Dava dilekçesinin içeriği, tarafların yargılama aşamasındaki beyanları ve dava konusu parselin 17.08.2010 tarihinde edinilmiş olmasına göre dava, 4721 sayılı TMK"nun 202 ve devamı maddeleri gereğince kabul edilen yasal mal rejimi olan edinilmiş mallara katılma rejiminden kaynaklanan ve TMK"nun 231, 232, 235 ve 236. maddeleri gereğince açılan katılma alacağı isteğine ilişkindir. Bu tür davalarda, eklenecek değerlerden (TMK.m.229) ve denkleştirmeden (TMK.m.230) elde edilen miktarlar da dahil olmak üzere edinilmiş malın (TMK.m.219) toplam değerinden mala ilişkin borçlar çıkarıldıktan sonra kalan artık değerin (TMK.m.231) yarısı üzerinden (TMK.m.236/1) tarafların kazanılmış hakları da gözetilerek taşınmazın tasfiye tarihindeki değeri dikkate alınarak (TMK. m.235/1) katılma alacağı belirlenmelidir.
Mahkemece, davanın kabulüne karar verilmişse de, yapılan araştırma ve inceleme hüküm vermeye yeterli bulunmamaktadır. Taşınmaz 17.08.2010 tarihinde satış sonucu davalı adına tapuya tescil edilmiş ve 17.09.2010 tarihinde tapuda yapılan satış sonucunda davalının kardeşi adına tescil edilmiştir. Tapudaki tescil tarihi uyarınca taraflar arasında edinilmiş mallara katılma rejiminin devamında satın alınan taşınmaz kural olarak TMK"nun 219. maddesi uyarınca edinilmiş mal niteliğindedir. Davalı taşınmazın kardeşine ait olduğunu ve kendisinin kardeşine vermiş olduğu 4.500,00 TL borç nedeniyle tapuda adına tescil edilip borcun ödenmesinden sonra gerçek maliki olan kardeşi adına tescil edildiğini iddia etmiş olup bu hususta soyut beyanları dışında delil sunamadığından TMK"nun 6 ve 222/son maddeleri uyarınca taşınmazın edinilmiş mal olarak kabulü doğrudur. Ancak, davacı dava dilekçesinde fazlaya ilişkin haklarını saklı tutarak araç ve taşınmaz üzerindeki toplam 15.000 TL katılma alacağının tahsilini talep etmiş fakat talebinin ne kadarının araçtan ve ne kadarının taşınmazdan kaynaklandığı açıklığa kavuşturulmadığı gibi, taşınmazın değerinin tespitinde arsa vasfında olduğu anlaşılmasına rağmen ehil olmayan ziraat mühendisi ve teknik bilirkişi raporuyla değer belirlenmesi yoluna gidilmiştir.
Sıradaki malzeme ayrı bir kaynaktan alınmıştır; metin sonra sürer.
(** X24. [chunkData] cuts the data into consecutive pieces and loses
    nothing: the chunks put together are the data again; no chunk is empty
    or longer than [CHUNK_SIZE]; and every chunk but the last has exactly
    [CHUNK_SIZE] elements.  Empty data gives no chunk. *)
Theorem chunks_partition_the_data :
  forall data : list A,
    concat (chunkData data) = data
    /\ Forall (fun c => (0 < length c <= CHUNK_SIZE)%nat) (chunkData data)
    /\ (forall k c,
          chunkData data !! k = Some c ->
          (S k < length (chunkData data))%nat ->
          length c = CHUNK_SIZE)
    /\ (chunkData data = [] <-> data = []).
Proof.
  intros data. assert (Hsize : (0 < CHUNK_SIZE)%nat) by (unfold CHUNK_SIZE; lia).
  unfold chunkData. generalize dependent CHUNK_SIZE. intros size Hsize.
  assert (Hcat : concat (chunkLoop size (length data) 0 data) = data).
  { rewrite chunkLoop_concat by lia. reflexivity. }
  split; [exact Hcat|]. split; [|split].
  - apply Forall_forall. intros c Hc.
    apply list_elem_of_lookup in Hc as [k Hk].
    destruct (chunkLoop_lookup _ _ _ _ _ _ Hk) as [-> Hin].
    rewrite length_take, length_drop. lia.
  - intros k c Hk Hnext.
    destruct (lookup_lt_is_Some_2 _ _ Hnext) as [c' Hk'].
    destruct (chunkLoop_lookup _ _ _ _ _ _ Hk) as [-> _].
    destruct (chunkLoop_lookup _ _ _ _ _ _ Hk') as [_ Hin].
    rewrite length_take, length_drop. lia.
  - split.
    + intros Hnil. rewrite Hnil in Hcat. by rewrite <- Hcat.
    + intros ->. reflexivity.
Qed.

End Sstore2Facts.

(** * Properties of the error messages *)

Section TxErrorFacts.

Import TxErrors.
Local Open Scope string_scope.

Lemma firstMatch_spec (table : list (string * string)) (text : string) :
  (firstMatch table text = None
   /\ Forall (fun entry => ~ occurs (fst entry) text) table)
  \/ (exists before pattern shown after,
        table = (before ++ (pattern, shown) :: after)%list
        /\ occurs pattern text
        /\ Forall (fun entry => ~ occurs (fst entry) text) before
        /\ firstMatch table text = Some shown).
Proof.
  induction table as [|[pattern shown] table IH]; simpl.
  - left. split; [reflexivity | constructor].
  - destruct (Submission.includes text pattern) eqn:Hinc.
    + right. exists [], pattern, shown, table.
      split; [reflexivity|]. split; [by apply includes_spec|].
      split; [constructor | reflexivity].
    + assert (Hno : ~ occurs pattern text).
      { intros Hocc. apply includes_spec in Hocc. congruence. }
      destruct IH as [[Hnone Hall] | (before & p & m & after & -> & Hocc & Hall & Hm)].
      * left. split; [exact Hnone|]. by constructor.
      * right. exists ((pattern, shown) :: before), p, m, after.
        split; [reflexivity|]. split; [exact Hocc|].
        split; [by constructor | exact Hm].
Qed.

(** X25. [handleTxError] shows the message of the first pattern, in the
    order of the table, that occurs in the error's message, and
    'Transaction failed' when none of the patterns occurs.  So an error
    that mentions 'nonce too low' is always shown as 'Transaction already
    executed', whatever else it mentions. *)
Theorem first_matching_pattern_wins :
  forall error : JsError,
    ((Forall (fun entry => ~ occurs (fst entry) (message error)) TX_ERRORS
      /\ handleTxError error = "Transaction failed")
     \/ (exists before pattern shown after,
           TX_ERRORS = (before ++ (pattern, shown) :: after)%list
           /\ occurs pattern (message error)
           /\ Forall (fun entry => ~ occurs (fst entry) (message error)) before
           /\ handleTxError error = shown))
    /\ (occurs "nonce too low" (message error) ->
        handleTxError error = "Transaction already executed").
Proof.
  intros error. unfold handleTxError. split.
  - destruct (firstMatch_spec TX_ERRORS (message error))
      as [[Hnone Hall] | (before & p & m & after & Heq & Hocc & Hall & Hm)].
    + left. rewrite Hnone. by split.
    + right. exists before, p, m, after. rewrite Hm. by repeat split.
  - intros Hocc. apply includes_spec in Hocc. cbn [TX_ERRORS firstMatch].
    rewrite Hocc. reflexivity.
Qed.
Bu halde mahkemece, HMK"nun 31. maddesindeki hakimin davayı aydınlatma ödevi kapsamında, davacıdan talep ettiği miktarının ne kadarının taşınmaz ve ne kadarının araca ilişkin olduğu sorulup açıklığa kavuşturulduktan sonra, taşınmaz başında inşaat mühendisi bilirkişi ve emlakçı bilirkişi vasıtasıyla keşif icra edilerek TMK"nun 235/2. maddesi gereğince taşınmazın üçüncü kişiye devredildiği tarihteki değerinin tespit edilip aynı Yasa"nın 236/2. maddesi uyarınca belirlenen bu değerinin yarısının davacının katılma alacağını oluşturduğu gözönünde tutularak bir karar verilmesi gerekirken eksik araştırma ve inceleme ile yazılı şekilde karar verilmesi doğru değildir.
Davalının temyiz itirazları açıklanan nedenle yerinde görüldüğünden kabulü ile usul ve kanuna aykırı görülen hükmün taşınmaz üzerindeki katılma alacağı yönünden 6100 sayılı HMK"nun Geçici 3. maddesi yollaması ile HUMK’nun 428. maddesi uyarınca BOZULMASINA, taraflarca HUMK"nun 388/4. (HMK m.297/ç) ve HUMK"nun 440/1. maddeleri gereğince Yargıtay Daire ilamının tebliğinden itibaren ilama karşı 15 gün içinde karar düzeltme isteğinde bulunulabileceğine ve 260,00 TL peşin harcın istek halinde temyiz eden davalıya iadesine, 12.06.2014 tarihinde oybirliyle karar verildi.